Solar and wind are clean energies, but they have one major barrier to widespread use: the cost. To start with capital costs-the upfront expense in building these renewable power sources– which can be expensive due to their need for constructing new technology or maintaining existing installations like solar panels on rooftops across America’s heartland.

Market entry

It’s not easy for new technologies to get off the ground. One major barrier that needs addressing before wind and solar can penetrate deeply into our economy is competition from other energy resources, like gas or coal which are still cheaper at present prices than renewables with low-cost options available today through large capacity installations of panels on rooftops throughout America’s urban centers.

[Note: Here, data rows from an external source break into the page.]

Lemma fill_rect_painted {E} c a :
  len c = 4 -> frame W H a ->
  exists a', fill_rect (E:=E) a (W * 4) ax ay w h c = Ok a' /\
    painted W H ax ay w h (fun _ => Some c) a a'.
Proof.
  intros Hc Ha. destruct (fill_rows_painted (E:=E) c a Hc Ha) as (a' & Ha' & Hp).
  exists a'. split; [done|]. eapply painted_ext; [|exact Hp]. intros i Hi. unfold upto.
  by replace (_ && _) with true by lia.
Qed.

Lemma paints_fill_rect {E} c :
  len c = 4 -> paints (fun a => fill_rect (E:=E) a (W * 4) ax ay w h c).
Proof. intros Hc. left. exists (fun _ => Some c). intros a Ha. by apply fill_rect_painted. Qed.

Lemma paints_raw payload :
  paints (fun a => decode_raw_payload a (W * 4) ax ay w h payload).
Proof.
  unfold decode_raw_payload. apply paint_action_bind; [apply ensure_safe|]. intros [] Hl.
  apply ensure_ok_inv in Hl. apply paint_action_foldM. intros row Hrow. apply elem_of_seqZ in Hrow.
  apply paint_action_bind.
  - apply or_panic_safe, slice_is_Some. nia.
  - intros s Hs. apply or_panic_ok_inv, slice_inv in Hs as (_ & _ & Hs).
    eapply paint_action_ext; [|apply (paint_action_row W H HW ax ay w h row s); lia].
    intros a _. cbv beta. do 2 f_equal. lia.
Qed.

(** The reads of a loop body, then its write. *)
Ltac paint_reads :=
  repeat (apply paint_action_bind;
    [first [apply read_u32_safe | apply read_previous_pixel_safe; lia | apply ensure_safe
           | apply ok_or_safe | apply validate_rect_safe]|intros ? ?]).

Lemma paints_xor_raw dx dy payload prev dw dh :
  paints (fun a => decode_xor_raw_payload a (W * 4) ax ay dx dy w h payload prev dw dh).
Proof.
  unfold decode_xor_raw_payload. paint_reads. apply paint_action_foldM. intros px Hpx.
  apply elem_of_seqZ in Hpx. paint_reads. apply paints_write_pixel; [lia|by rewrite le_bytes_len].
Qed.

Lemma paints_xor_sparse dx dy payload prev dw dh :
  bytes_ok payload ->
  paints (fun a => decode_xor_sparse_payload a (W * 4) ax ay dx dy w h payload prev dw dh).
Proof.
  intros Hp. unfold decode_xor_sparse_payload. paint_reads.
  apply (paint_action_seq W H ax ay w h (fun a => foldM _ a _)).
  - apply paint_action_foldM. intros px Hpx. apply elem_of_seqZ in Hpx. paint_reads.
    apply paints_write_pixel; [lia|by rewrite le_bytes_len].
  - apply paint_action_foldM. intros e _. paint_reads.
    match goal with H : read_u32 _ e = Ok _ |- _ => apply read_u32_inv in H as [_ Hu]; [|done] end.
    match goal with H : ensure (_ <? w * h) _ = Ok _ |- _ => apply ensure_ok_inv in H end.
    apply paints_write_pixel; [unfold is_u32 in *; lia|by rewrite le_bytes_len].
Qed.

Lemma paints_masked_quant_delta dx dy payload cc prev dw dh :
  paints (fun a => decode_masked_quant_delta_payload a (W * 4) ax ay dx dy w h payload cc prev dw dh).
Proof.
  unfold decode_masked_quant_delta_payload. paint_reads.
  apply (paint_action_st_end W H ax ay w h (fun a => foldM _ (a, 0) _)
           (fun s => ensure (s =? cc) _)); [|intros; apply ensure_safe].
  apply paint_action_st_foldM. intros px seen Hpx. apply elem_of_seqZ in Hpx.
  repeat (apply paint_action_st_bind;
    [first [apply read_u32_safe | apply read_previous_pixel_safe; lia
           | repeat safe_step; apply read_u32_safe]|intros ? ?]).
  match goal with p : (Z * Z)%type |- _ => destruct p end.
  apply paint_action_st_ret, paints_write_pixel; [lia|by rewrite le_bytes_len].
Qed.
Lemma merge_loop_ok {E} bs fuel : forall rs cs out n,
  Forall2 (at_ref bs) rs cs -> Forall solid_ok cs -> (length rs <= fuel)%nat ->
  exists ms n', merge_loop (E:=E) fuel bs out n rs = Ok (out ++ enc_commands ms, n') /\
    merges_to cs ms.
Proof.
  induction fuel as [|fuel IH]; intros rs cs out n Hrs Hsol Hf;
    (inversion Hrs as [|r c rs0 cs0 Hr Hrs0]; subst;
     [exists [], n; split; [cbn; by rewrite app_nil_r|by split_and!]|]);
    [cbn in Hf; lia|].
  apply Forall_cons in Hsol as [Hsc Hsol]. cbn [length] in Hf. cbn [merge_loop].
  pose proof Hr as (off & -> & Hs & Hc).
  destruct (is_solid (ref_of off c)) eqn:Hsolid; cbn [negb].
  - rewrite (at_ref_solid _ _ _ Hr) in Hsolid. rewrite (at_ref_color _ _ _ Hr). cbn [mbind res_bind].
    autorewrite with talos_ref.
    destruct (absorb_band_ok (E:=E) bs (ref_of off c) c rs0 cs0 (Owned.width c) (Owned.changed_count c))
      as (w' & cc' & rest' & ds' & -> & Hrd & Hw' & Hcc' & Hl & [gone Hgone] & Hsem);
      [done..|apply lo16_bound|apply Hc|].
    cbn [mbind res_bind]. cbn [ref_of Ref.atlas_xy Ref.desktop_xy].
    destruct (band_written (E:=E) out c w' cc') as (o1 & -> & Ho1). cbn [mbind res_bind]. rewrite Ho1.
    cbn [mbind res_bind].
    destruct (IH rest' ds' (out ++ enc_command (band c w' cc')) (saturating_add u32_max n 1))
      as (ms & n' & -> & Hms); [done|subst; by apply Forall_app in Hsol as [_ ?]|lia|].
    exists (band c w' cc' :: ms), n'. split; [by rewrite enc_commands_cons, app_assoc|].
    assert (len (Owned.payload (band c w' cc')) = 4) as Hp4 by (cbn; by rewrite le_bytes_len).
    eapply merges_to_band; [by apply band_wf|unfold solid_ok; lia|unfold aligned_command; by rewrite Hp4
      | |exact Hgone| |exact Hms].
    + unfold Owned.encoded_len. rewrite Hp4. unfold solid_cmd in Hsolid. lia.
    + intros a a' Ha Hf'. apply Hsem; [done|]. by rewrite (band_self c Hc Hsolid).
  - assert (slice bs (Ref.command_offset (ref_of off c)) (Ref.payload_end (ref_of off c)) =
            Some (enc_command c)) as ->.
    { unfold Ref.payload_end; cbn. rewrite <- Z.add_assoc. exact Hs. }
    cbn [or_panic mbind res_bind].
    destruct (IH rs0 cs0 (out ++ enc_command c) (saturating_add u32_max n 1))
      as (ms & n' & -> & Hms); [done|done|lia|].
    exists (c :: ms), n'. split; [by rewrite enc_commands_cons, app_assoc|]. by apply merges_to_cons.
Qed.
End picture.
(** Two tiles do not share a pixel of the atlas. *)
Definition tiles_apart (t u : Tile.TileCommandTile) : Prop :=
  tile_ax t + Tile.width t <= tile_ax u \/ tile_ax u + Tile.width u <= tile_ax t \/
  tile_ay t + Tile.height t <= tile_ay u \/ tile_ay u + Tile.height u <= tile_ay t.

Lemma tiles_of_part p t : placed p -> t ∈ tiles_of p -> tile_part p t.
Proof.
  intros Hp Ht. apply tile_elem in Ht as (i & j & -> & Hi & Hj).
  destruct (tile_at_fields p Hp i j Hi Hj) as (Ea & Eb & Ec & Ed & Ee & Ef & ? & ?).
  unfold tile_part. rewrite Ea, Eb, Ec, Ed, Ee, Ef. lia.
Qed.

Lemma tiles_of_cover p px py :
  placed p -> inside_rect (source p) px py -> exists t, t ∈ tiles_of p /\ on_tile t px py.
Proof.
  intros Hp [Hx Hy]. set (i := (px - left (source p)) / 32). set (j := (py - top (source p)) / 32).
  pose proof (Z.div_mod (px - left (source p)) 32). pose proof (Z.mod_pos_bound (px - left (source p)) 32).
  pose proof (Z.div_mod (py - top (source p)) 32). pose proof (Z.mod_pos_bound (py - top (source p)) 32).
  pose proof (div_ceil_spec (right (source p) - left (source p)) 32).
  pose proof (div_ceil_spec (bottom (source p) - top (source p)) 32).
  assert (0 <= i < columns p) as Hi by (unfold i, columns; lia).
  assert (0 <= j < lines p) as Hj by (unfold j, lines; lia).
  exists (tile_at p i j). split.
  - apply list_elem_of_bind. exists j. split; [|apply elem_of_seqZ; lia].
    apply list_elem_of_fmap. exists i. split; [done|]. apply elem_of_seqZ. lia.
  - destruct (tile_at_fields p Hp i j Hi Hj) as (_ & _ & Ec & Ed & Ee & Ef & ? & ?).
    unfold on_tile. rewrite Ec, Ed, Ee, Ef. unfold i, j in *. lia.
Qed.

Lemma tiles_of_apart p : placed p -> ForallOrdPairs tiles_apart (tiles_of p).
Proof.
  intros Hp. unfold tiles_of. apply FOP_concat.
  - intros j Hj. apply elem_of_seqZ in Hj. apply FOP_seqZ. intros i i' Hi Hi'.
    destruct (tile_at_fields p Hp i j) as (Ea & Eb & _ & _ & Ee & Ef & ? & ?); [lia..|].
    destruct (tile_at_fields p Hp i' j) as (Ea' & Eb' & _ & _ & Ee' & Ef' & ? & ?); [lia..|].
    unfold tiles_apart. rewrite Ea, Eb, Ee, Ef, Ea', Eb', Ee', Ef'. lia.
  - rewrite <- (list_fmap_id (seqZ 0 (lines p))). apply FOP_seqZ. intros j j' Hj Hj' t u Ht Hu.
    apply list_elem_of_fmap in Ht as (i & -> & Hi). apply elem_of_seqZ in Hi.
    apply list_elem_of_fmap in Hu as (i' & -> & Hi'). apply elem_of_seqZ in Hi'. unfold id in *.
    destruct (tile_at_fields p Hp i j) as (Ea & Eb & _ & _ & Ee & Ef & ? & ?); [lia..|].
    destruct (tile_at_fields p Hp i' j') as (Ea' & Eb' & _ & _ & Ee' & Ef' & ? & ?); [lia..|].
    unfold tiles_apart. rewrite Ea, Eb, Ee, Ef, Ea', Eb', Ee', Ef'. lia.
Qed.

(** ** What the atlas shows *)

Lemma FOP_snoc_inv {A} (R : A -> A -> Prop) l a :
  ForallOrdPairs R (l ++ [a]) -> ForallOrdPairs R l /\ forall b, b ∈ l -> R b a.
Proof.
  induction l as [|c l IH]; cbn; intros HR; [split; [constructor|intros b Hb; by apply elem_of_nil in Hb]|].
  inversion HR as [|? ? Hc HR']; subst. destruct (IH HR') as [Hl Ha].
  apply Forall_app in Hc as [Hc Hca]. apply Forall_cons in Hca as [Hca _]. split; [by constructor|].
  intros b Hb. apply elem_of_cons in Hb as [->|Hb]; auto.
Qed.

(** Every packed rectangle shows its part of the frame: later copies do not touch it. *)
Lemma texture_shows frame l p a b :
  Forall (fun p => exists A, packed_ok A p) l -> Forall placed l -> ForallOrdPairs cells_apart l ->
  p ∈ l ->
  x (atlas p) <= a < x (atlas p) + (right (source p) - left (source p)) ->
  y (atlas p) <= b < y (atlas p) + (bottom (source p) - top (source p)) ->
  copy_rects_to_texture frame l a b =
  texture frame (left (source p) + (a - x (atlas p))) (top (source p) + (b - y (atlas p))).
Proof.
  unfold copy_rects_to_texture. induction l as [|q l IH] using rev_ind; intros Hok Hpl HR Hp Ha Hb;
    [by apply elem_of_nil in Hp|].
  rewrite foldl_app. cbn. unfold blit at 1, in_rect.
  apply Forall_app in Hok as [Hok Hq]. apply Forall_app in Hpl as [Hpl Hplq].
  apply FOP_snoc_inv in HR as [HR Hapart]. apply elem_of_app in Hp as [Hp|Hp].
  - replace (_ && _) with false; [by apply IH|]. symmetry. apply not_true_iff_false. intros Hin.
    apply Forall_cons in Hq as [[A Hq] _]. apply Forall_cons in Hplq as [[] _].
    rewrite Forall_forall in Hok. destruct (Hok p Hp) as [A' Hpk].
    rewrite Forall_forall in Hpl. destruct (Hpl p Hp).
    specialize (Hapart p Hp). unfold cells_apart, packed_ok, cell_w, cell_h in *. unfold u16_max in *.
    destruct Hq as (Hqw & Hqh & _), Hpk as (Hpw & Hph & _).
    pose proof (align_spec (w (atlas p))) as Ew. pose proof (align_spec (h (atlas p))) as Eh.
    pose proof (align_spec (w (atlas q))) as Fw. pose proof (align_spec (h (atlas q))) as Fh.
    rewrite Hpw, Hph, Hqw, Hqh in *. unfold u16_max in *. lia.
  - apply list_elem_of_singleton in Hp as ->. by replace (_ && _) with true by lia.
Qed.

(** ** Texture limits *)

Lemma device_limit fl :
  let L := max_texture_size_for_device fl in 2048 <= L <= 16384 /\ (32 | L).
Proof.
  unfold max_texture_size_for_device, CONSERVATIVE_MAX_TEXTURE_SIZE.
  repeat case_match; (split; [lia|]); [by exists 512|by exists 256|by exists 128|by exists 64].
Qed.

Section plan.
Context (frame : CapturedFrame) (L : Z).
Context (HL : 0 < L <= 16384) (HL32 : (32 | L)).
Context (Hfw : 0 < frame_width frame <= u16_max) (Hfh : 0 < frame_height frame <= u16_max).

#[local] Abbreviation W := (frame_width frame).
#[local] Abbreviation H := (frame_height frame).
(* ===== verification/ViewportCpu.v ===== *)
(** * The CPU viewer

    [apps/talos_viewer/src-tauri/src/viewport_cpu.rs]: the viewer's own decoder of
    tile command streams, and [ModernDisplayCompositor], the state machine that
    turns display records into frames.  The build modelled is the one without the
    platform decoders (VideoToolbox, Metal); libvpx is not modelled, and zstd is a
    parameter of the compositor.  Errors are the messages of the source. *)

From S2P Require Import Prelude Bytes Pixels DisplayRecord TileStream TileDecode.

(** ** The decoder *)

Module Cpu.

Definition TILE_COMMAND_STREAM_MAGIC : Z := 0x32585441.
Definition TILE_COMMAND_STREAM_VERSION : Z := 4.
Definition TILE_COMMAND_STREAM_HEADER_BYTES : Z := 32.
Definition TILE_COMMAND_HEADER_BYTES : Z := 24.
Definition TILE_COMMAND_RAW_BGRA : Z := 1.
Definition TILE_COMMAND_SOLID_COLOR : Z := 2.
Definition TILE_COMMAND_XOR_RAW : Z := 3.
Definition TILE_COMMAND_XOR_SPARSE : Z := 4.
Definition TILE_COMMAND_MASKED_QUANT_DELTA : Z := 5.
Definition TILE_COMMAND_LOSSY_UI_BLOCK : Z := 6.
Definition TILE_COMMAND_SHARP_UI_BLOCK : Z := 7.

Definition clamp (value : Z) : Z := Z.max 0 (Z.min 255 value).

Definition frame_len (width height : Z) : res string Z :=
  ok_or (pixels ← checked_mul usize_max width height; checked_mul usize_max pixels 4)
    "frame dimensions overflow"%string.

Definition read_u32 (bytes : list Z) (offset : Z) : res string Z :=
  end_ ← ok_or (checked_add usize_max offset 4) "u32 read offset overflow"%string;
  value ← ok_or (slice bytes offset end_) "u32 read exceeds byte stream"%string;
  value ← or_panic (try_into_array 4 value);
  Ok (le_val value).

(** [o.is_none_or(|v| v > limit)] *)
Definition is_none_or_gt (o : option Z) (limit : Z) : bool :=
  match o with Some v => limit <? v | None => true end.

Definition validate_rect (x y width height limit_width limit_height : Z) : res string unit :=
  if (width =? 0) || (height =? 0) then Err "rect is empty"%string else
  if is_none_or_gt (checked_add u32_max x width) limit_width
     || is_none_or_gt (checked_add u32_max y height) limit_height
  then Err "rect exceeds bounds"%string else
  Ok tt.

Definition write_pixel (atlas : list Z) (atlas_stride atlas_x atlas_y width pixel : Z)
    (color : list Z) : res string (list Z) :=
  if width =? 0 then Panic else
  let row := pixel / width in
  let col := pixel mod width in
  let dst := (atlas_y + row) * atlas_stride + (atlas_x + col) * 4 in
  or_panic (copy_at atlas dst color).
Lemma blit_rects_wp s rects X :
  wf s -> Forall (wf_rect aw ah) rects ->
  wp (for_each (blit_rect atlas aw ah) rects)
    (fun _ s' => wf s' /\
       Forall (fun r => inside (dst_x r) (dst_y r) (DisplayRecord.width r) (DisplayRecord.height r)
                          (width s) (height s)) rects /\
       screen_of s' ≡ with_color (screen_of s) (draw_rects (pix aw atlas) rects (color (screen_of s))))
    wf X s.
Proof.
  intros Hwf Hrs. revert s Hwf; induction Hrs as [|r rects Hr Hrs IH]; intros s Hwf; cbn [for_each].
  { wp_step. split_and!; try done. }
  wp_step. eapply wp_mono; [by apply blit_rect_wp| |done|done].
  intros [] s1 (Hwf1 & Hin & Hsc). eapply wp_mono; [by apply IH| |done|done].
  intros [] s2 (Hwf2 & Hins & Hsc2). pose proof Hsc as (Hw & Hh & Ha & Hc). cbn in Hw, Hh.
  rewrite Hw, Hh in Hins. split_and!; [done|by constructor|].
  transitivity (with_color (screen_of s1) (draw_rects (pix aw atlas) rects (color (screen_of s1)))); [done|].
  split_and!; try done. cbn [with_color sw sh color]. intros x y Hx Hy.
  apply (draw_rects_ext _ rects _ _ (width s) (height s)); try (cbn in *; lia). intros x' y' Hx' Hy'.
  apply Hc; cbn; lia.
Qed.
End blits.

Lemma argb_word b0 b1 b2 b3 :
  bytes_ok [b0; b1; b2; b3] ->
  Z.lor (Z.lor (Z.lor b0 (Z.shiftl b1 8)) (Z.shiftl b2 16)) (Z.shiftl b3 24) = le_val [b0; b1; b2; b3].
Proof.
  intros _. unfold le_val. cbn [little_endian_to_Z].
  rewrite !Z.shiftl_lor, !Z.shiftl_shiftl, Z.shiftl_0_l, Z.lor_0_r by lia. by rewrite !Z.lor_assoc.
Qed.

Lemma bgra_to_argb_spec (n : nat) b :
  bytes_ok b -> len b = Z.of_nat n * 4 ->
  length (bgra_to_argb b) = n /\
  forall i, (i < n)%nat -> bgra_to_argb b !! i = le_val <$> slice b (Z.of_nat i * 4) (Z.of_nat i * 4 + 4).
Proof.
  revert b; induction n as [|n IH]; intros b Hb Hl.
  { assert (b = []) as -> by (apply len_0_nil; lia). split; [done|lia]. }
  destruct b as [|b0 [|b1 [|b2 [|b3 b]]]]; try (exfalso; unfold len in Hl; cbn in Hl; lia).
  assert (bytes_ok [b0; b1; b2; b3] /\ bytes_ok b) as [H4 Hb'].
  { change (b0 :: b1 :: b2 :: b3 :: b) with ([b0; b1; b2; b3] ++ b) in Hb. by apply Forall_app in Hb. }
  rewrite !len_cons in Hl. cbn [bgra_to_argb length]. rewrite argb_word by done.
  destruct (IH b Hb') as [Hlen Hi]; [lia|]. split; [by rewrite Hlen|].
  change (b0 :: b1 :: b2 :: b3 :: b) with ([b0; b1; b2; b3] ++ b). intros [|i] Hlt; cbn [lookup].
  - rewrite slice_some by (rewrite ?len_app; change (len [b0; b1; b2; b3]) with 4; len_pos; lia). done.
  - cbn [list_lookup]. rewrite Hi by lia. f_equal.
    rewrite !slice_some by (rewrite ?len_app; change (len [b0; b1; b2; b3]) with 4; len_pos; lia).
    rewrite drop_app_ge by (cbn; lia). f_equal. f_equal; [lia|]. f_equal. cbn [length]. lia.
Qed.

Lemma decoded_frame_of s : wf s -> frame_of (screen_of s) (decoded_frame s).
Proof.
  intros ((Hw & _) & (Hh & _) & Hf & Hb & _). unfold frame in Hf.
  destruct (bgra_to_argb_spec (Z.to_nat (width s * height s)) (bgra s)) as [Hl Hi]; [done|nia|].
  split_and!; [done|done|cbn; unfold len; nia|]. cbn. intros x y Hx Hy.
  assert ((y + 1) * width s <= height s * width s) by nia.
  rewrite Hi by nia. unfold pix. by rewrite !Z2Nat.id by nia.
Qed.

Lemma apply_atx2_wp s aw ah rects commands :
  wf s -> is_dim aw -> is_dim ah -> Forall (wf_rect aw ah) rects -> bytes_ok commands ->
  len commands <= u32_max ->
  wp (apply_atx2_atlas aw ah rects commands)
    (fun _ s' => wf s' /\ atlas_step aw ah rects commands (screen_of s) (screen_of s'))
    wf (isize_max < aw * ah * 4) s.
Proof.
  intros Hwf [Haw Haw'] [Hah Hah'] Hrs Hok Hl. unfold apply_atx2_atlas.
  destruct (Z.eqb_spec (len commands) 0) as [H0|H0].
  { wp_step. split; [done|]. by apply atlas_empty, len_0_nil. }
  do 3 wp_step. apply wp_lift_post; [|done].
  assert (len commands <= usize_max) by (unfold usize_max, u64_max, u32_max in *; lia).
  pose proof (cpu_reconstruct_post aw ah (width s) (height s) (Some (bgra s)) (wf_prev s Hwf) commands
    Hok ltac:(done) ltac:(lia) ltac:(lia)) as Hpost.
  apply post_eq in Hpost. eapply post_mono; [exact Hpost| |done].
  intros atlas [(Ha & Haok & Hfit) Hr].
  eapply wp_mono; [apply blit_rects_wp; try done; lia| |done|done].
  intros [] s' (Hwf' & Hins & Hsc). split; [done|].
  apply (atlas_draw _ _ _ _ _ _ (bgra s) atlas); try done; [|by apply Hwf].
  by intros ->.
Qed.

Section handle.
Context (decode_all : list Z -> option (list Z)).
Context (Hdec : forall p b, decode_all p = Some b -> bytes_ok b).

(** The pictures a record announces fit in memory. *)
Definition record_fits (r : DisplayRecord) : Prop :=
  match r with
  | FrameBegin _ w h | Keyframe _ w h _ _ => w * h * 4 <= isize_max
  | ExperimentalAtlasCommands _ aw ah _ _ | ExperimentalAtlasCommandsChunk _ _ _ _ aw ah _ _ =>
      aw * ah * 4 <= isize_max
  | _ => True
  end.

Lemma handle_keyframe_wp s f w h n p :
  wf s -> is_u32 w -> is_u32 h -> bytes_ok p ->
  wp (handle_keyframe decode_all f w h n p)
    (fun _ s' => wf s' /\ exists b, keyframe_bytes decode_all w h n p b /\
       screen_of s' ≡ with_color (start f w h (screen_of s)) (pix w b))
    wf (isize_max < w * h * 4) s.
Proof.
  intros Hwf Hw Hh Hp. unfold handle_keyframe. wp_step.
  eapply wp_mono; [by apply begin_frame_wp| |done|done].
  intros [] s1 (Hwf1 & Hsc & Hd). destruct (Hd Hwf1) as (Hf & Hw1 & Hh1). wp_step.
  apply wp_lift_post; [|done]. eapply post_mono; [apply frame_len_post| |done]. intros n' ->.
  wp_step. apply wp_lift_post; [|done].
  apply (post_mono (fun b => bytes_ok b /\ (b = p \/ (len p <> w * h * 4 /\ n = w * h * 4 /\ decode_all p = Some b)))
           _ False); [|intros b [Hb Hor]|done].
  { destruct (Z.eqb_spec (len p) (w * h * 4)); [cbn; auto|]. case_match; [|done].
    destruct (decode_all p) eqn:Hz; cbn; [|done]. split; [by eapply Hdec|]. right. split_and!; lia || done. }
  destruct (Z.eqb_spec (len b) (w * h * 4)) as [Hlb|Hlb]; cbn [negb]; [|done].
  do 2 wp_step. unfold frame in Hf. replace (len (bgra s1) =? len b) with true by lia. cbn [negb]. wp_step.
  split; [|exists b; split; [done|]].
  - destruct Hwf1 as (? & ? & ? & ? & ?). split_and!; try done. cbn. unfold frame. by rewrite Hw1, Hh1.
  - destruct Hsc as (? & ? & ? & _). split_and!; try done. intros x y _ _. cbn. by rewrite Hw1.
Qed.
(* ===== verification/Transmit.v ===== *)
(** From the encoded atlas to the viewer's screen: the records a frame is sent in
    (apps/talos_worker_helper/src/experimental_stream.rs), and what the software
    compositor of the viewer shows after them.  A large frame is sent in chunks that
    the viewer decodes one after the other, each against the picture that the chunks
    before it left. *)

From S2P Require Import Prelude Bytes Pixels DisplayRecord TileStream TileDecode TileMerge Atlas.
From S2P Require Import ViewportCpu CpuDisplay.

Local Open Scope Z_scope.

Module Sender.
Definition EXPERIMENTAL_ATLAS_CHUNK_TARGET_BYTES : Z := 512 * 1024.

(** ** Moved rectangles *)

Record MoveRect := {
  source_x : Z; source_y : Z; left : Z; top : Z; right : Z; bottom : Z }.

Record ClippedMoveRect := {
  src_x : Z; src_y : Z; dst_x : Z; dst_y : Z; width : Z; height : Z }.

Definition normalize_move_rect (source_x source_y left top right bottom : Z) : option MoveRect :=
  let source_x := Z.max source_x 0 in
  let source_y := Z.max source_y 0 in
  let left := Z.max left 0 in
  let top := Z.max top 0 in
  let right := Z.max right 0 in
  let bottom := Z.max bottom 0 in
  if (right <=? left) || (bottom <=? top) then None
  else Some {| source_x := source_x; source_y := source_y; left := left; top := top;
               right := right; bottom := bottom |}.

(** The [?] in the condition leaves the function with [None]. *)
Definition clip_move_rect (rect : MoveRect) (desktop_width desktop_height : Z)
    : option ClippedMoveRect :=
  if (right rect <=? left rect) || (bottom rect <=? top rect) then None else
  let width := right rect - left rect in
  let height := bottom rect - top rect in
  if (desktop_width <? right rect) || (desktop_height <? bottom rect) then None else
  r ← checked_add u32_max (source_x rect) width;
  if desktop_width <? r then None else
  b ← checked_add u32_max (source_y rect) height;
  if desktop_height <? b then None else
  Some {| src_x := source_x rect; src_y := source_y rect; dst_x := left rect; dst_y := top rect;
          width := width; height := height |}.

Definition clip_move_rects (rects : list MoveRect) (desktop_width desktop_height : Z)
    : list ClippedMoveRect :=
  omap (fun rect => clip_move_rect rect desktop_width desktop_height) rects.

(** ** Rectangles of the records *)

Definition atlas_display_rects (atlas : Atlas.AtlasReadback) : list DisplayAtlasRect :=
  map (fun rect =>
    {| DisplayRecord.dst_x := Atlas.x (Atlas.desktop rect);
       DisplayRecord.dst_y := Atlas.y (Atlas.desktop rect);
       DisplayRecord.width := Atlas.w (Atlas.desktop rect);
       DisplayRecord.height := Atlas.h (Atlas.desktop rect);
       atlas_x := Atlas.x (Atlas.atlas_rect rect);
       atlas_y := Atlas.y (Atlas.atlas_rect rect) |}) (Atlas.dirty_rects atlas).

Definition display_rect (rect : Rect.TileCommandCopyRect) : DisplayAtlasRect :=
  {| DisplayRecord.dst_x := Rect.desktop_x rect; DisplayRecord.dst_y := Rect.desktop_y rect;
     DisplayRecord.width := Rect.width rect; DisplayRecord.height := Rect.height rect;
     atlas_x := Rect.atlas_x rect; atlas_y := Rect.atlas_y rect |}.

Definition display_rects_from_copy_rects (rects : list Rect.TileCommandCopyRect)
    : list DisplayAtlasRect := map display_rect rects.

(** The bounding box and the area of the rectangles so far. *)
Record extent := { min_x : Z; min_y : Z; max_x : Z; max_y : Z; area : Z }.

Definition extend (W H : Z) (e : extent) (rect : DisplayAtlasRect) : option extent :=
  right ← checked_add u32_max (DisplayRecord.dst_x rect) (DisplayRecord.width rect);
  bottom ← checked_add u32_max (DisplayRecord.dst_y rect) (DisplayRecord.height rect);
  if (W <? right) || (H <? bottom) then None else
  Some {| min_x := Z.min (min_x e) (DisplayRecord.dst_x rect);
          min_y := Z.min (min_y e) (DisplayRecord.dst_y rect);
          max_x := Z.max (max_x e) right;
          max_y := Z.max (max_y e) bottom;
          area := saturating_add u64_max (area e)
                    (DisplayRecord.width rect * DisplayRecord.height rect) |}.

The Siting and Transmission

Decentralized renewable energy is the future of clean and sustainable power. It’s small generating systems spread across a large area that work together to produce more electricity than they use, which means it can help with grid resiliency too! However, there are still some problems like siting of transmission lines in order for them all to be overloaded at once; this would make wind farms the most productive place geographically speaking but also where most people live because we’re pretty attached (and proud) about owning property near our homes.

The potential for a renewable energy future is clear, but in many parts of the world planners still underestimate its value. Renewable energy resources offer long-term savings and economic stability that can’t be found with fossil fuels or nuclear power plants – yet many areas Planning departments don’t take notice until someone else points it out for them. Renewable energies such as wind and solar provide an important solution to our growing global energy needs while also being more environmentally friendly than other forms of generation.